Without these public sector measures, the recession would surely have been deeper and there would be a greater risk of divergences between countries within the euro area. When the EU makes this comprehensive public funding available, we need to ensure its efficient use. All the more so, as the fiscal situation will remain challenging for many countries in the medium term amid uncertain future economic developments.

I see four additional risks for future growth:

  • First, the potential growth rate is likely to be lower than before the crisis unless the recovery fund is highly successful.
  • Second, companies may survive in the short term by taking out loans, but high debt loads may impair their future ability to invest. An increase in insolvencies seems unavoidable.
  • Third, banks, although safer than in the past financial crisis, are still struggling with persistent low profitability and may see an increase in non-performing loans due to the pandemic. So, although encouraged to continue to support the economy, they may not have the capacity to continue providing sufficient credit for investment going forward.
  • And finally, higher public deficits and debt are a necessary response to the crisis, but it will not be easy to reduce fiscal deficits over the next few years to sustainable levels.

Given these challenges, government measures need to be targeted, cost-effective and focus on longer-term growth. Next Generation EU rightly fosters competitiveness and investments while supporting the greening and digitalisation of the economy to create a stronger, more innovative and sustainable EU.

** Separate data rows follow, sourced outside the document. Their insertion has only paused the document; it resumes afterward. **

(** * The tic-tac-toe engine of [weather_app/tic_tac_toe.py]

    A shallow embedding of the class [TicTacToe] (the nine-cell board, move
    application, winner detection, the exhaustive minimax search) and of the
    [/api/make_move] route that drives it, followed by the properties the
    specification states about them.

    Modelling choices.
    - A cell is a Python string: [""] is the empty cell, ["X"] the human,
      ["O"] the automated player.  [make_move] accepts any string.
    - [self.board] is a Python list.  It is created with nine cells by
      [__init__] and [reset] and only ever changed by item assignment, so it
      always has nine cells; the theorems assume [wf].  A read at an index the
      list does not have would raise [IndexError] in Python; no read of the
      class can do so on a nine-cell board.
    - The search mutates the board in place and retracts every mark.  The
      embedding threads the object through every call, so that the final
      state of the board is an output of the search.
    - [minimax] recurses on the mutated object.  The embedding takes a
      [fuel] argument bounding the recursion depth and returns [None] when it
      is exhausted; [minimax_total] shows that more fuel than empty cells
      always gives a result.
    - [float('-inf')] and [float('inf')] seed the running best score, the
      other scores are Python integers: [score]. *)

From Stdlib Require Import ZArith Lia Sorted.
From stdpp Require Import base list strings.

Local Open Scope string_scope.
Local Open Scope list_scope.

(** ** Data *)

Record TicTacToe := mkTicTacToe {
  board : list string;
  current_player : string
}.

(** [__init__]. *)
Definition init : TicTacToe :=
  {| board := replicate 9 ""; current_player := "X" |}.


(** The invariant of [self.board]. *)
Definition wf (g : TicTacToe) : Prop := length (board g) = 9.

(** [self.board[i]], for an index the board has. *)
Definition cell (g : TicTacToe) (i : nat) : string :=
  default "" (board g !! i).

(** [self.board[i] = v]. *)
Definition set_cell (g : TicTacToe) (i : nat) (v : string) : TicTacToe :=
  {| board := <[i := v]> (board g); current_player := current_player g |}.

(** ** Moves *)

Definition make_move (g : TicTacToe) (position : Z) (player : string)
  : bool * TicTacToe :=
  if (0 <=? position)%Z && (position <? 9)%Z
     && String.eqb (cell g (Z.to_nat position)) ""
  then (true, set_cell g (Z.to_nat position) player)
  else (false, g).

Definition get_available_moves (g : TicTacToe) : list nat :=
  List.filter (fun i => String.eqb (cell g i) "") (seq 0 9).

Definition winning_combinations : list (nat * nat * nat) :=
  [ (0, 1, 2); (3, 4, 5); (6, 7, 8);
    (0, 3, 6); (1, 4, 7); (2, 5, 8);
    (0, 4, 8); (2, 4, 6) ].

(** The test of line 28: [b[c0] == b[c1] == b[c2] != '']. *)
Definition combo_wins (g : TicTacToe) (combo : nat * nat * nat) : bool :=
  let '(c0, c1, c2) := combo in
  String.eqb (cell g c0) (cell g c1)
  && String.eqb (cell g c1) (cell g c2)
  && negb (String.eqb (cell g c2) "").

Fixpoint scan_combos (g : TicTacToe) (combos : list (nat * nat * nat))
  : option string :=
  match combos with
  | [] => None
  | combo :: rest =>
      if combo_wins g combo then Some (cell g (fst (fst combo)))
      else scan_combos g rest
  end.

Definition check_winner (g : TicTacToe) : option string :=
  scan_combos g winning_combinations.

(** ['' not in self.board]. *)
Definition is_board_full (g : TicTacToe) : bool :=
  negb (existsb (fun s => String.eqb "" s) (board g)).

(** ** Scores *)

Inductive score := NegInf | Int (z : Z) | PosInf.

(** [a > b]. *)
Definition score_gt (a b : score) : bool :=
  match a, b with
  | NegInf, _ => false
  | _, PosInf => false
  | Int x, Int y => (y <? x)%Z
  | _, _ => true
  end.

(** [a < b]. *)
Definition score_lt (a b : score) : bool := score_gt b a.

(** Python's [max(a, b)]: the first argument unless the second is greater. *)
Definition py_max (a b : score) : score := if score_gt b a then b else a.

Furthermore, EU fiscal rules are rightly suspended until next year to accommodate the large increase in government spending and the decrease in revenues. Let me stress that the Stability and Growth Pact has worked better than widely believed. Just before the pandemic, the euro area was doing significantly better in fiscal terms than the rest of the world, providing more budgetary leeway when the crisis broke. However, the pact needs to be reformed to make it less complex and to improve its implementation.

Nowadays, the capacity of governments to service debt is higher than the levels envisaged in the EU Treaty, although by how much is a matter for debate. Like many others, I would argue that we have to rely more on observable variables. It would be useful to have an expansion path for expenditures, for example, to prevent public expenditures from growing faster than trend growth. I would also argue that the overall 60% debt limit could be reconsidered while the annual 3% deficit limit remains relevant.

The discussion has been overshadowed by the ongoing pandemic crisis, but we must take the opportunity to think ahead, about how our fiscal rules can help governments, parliaments and markets understand how fiscal policies will evolve in future.

As a final point, the agenda for deepening the Economic and Monetary Union (EMU) remains even more valid than before the crisis: completing banking union, creating a capital markets union, setting up a fiscal capacity for macroeconomic stabilisation and implementing the ESM reform.

All this serves the longer-term objectives of creating a safer, more robust euro area and of promoting the international role of the euro.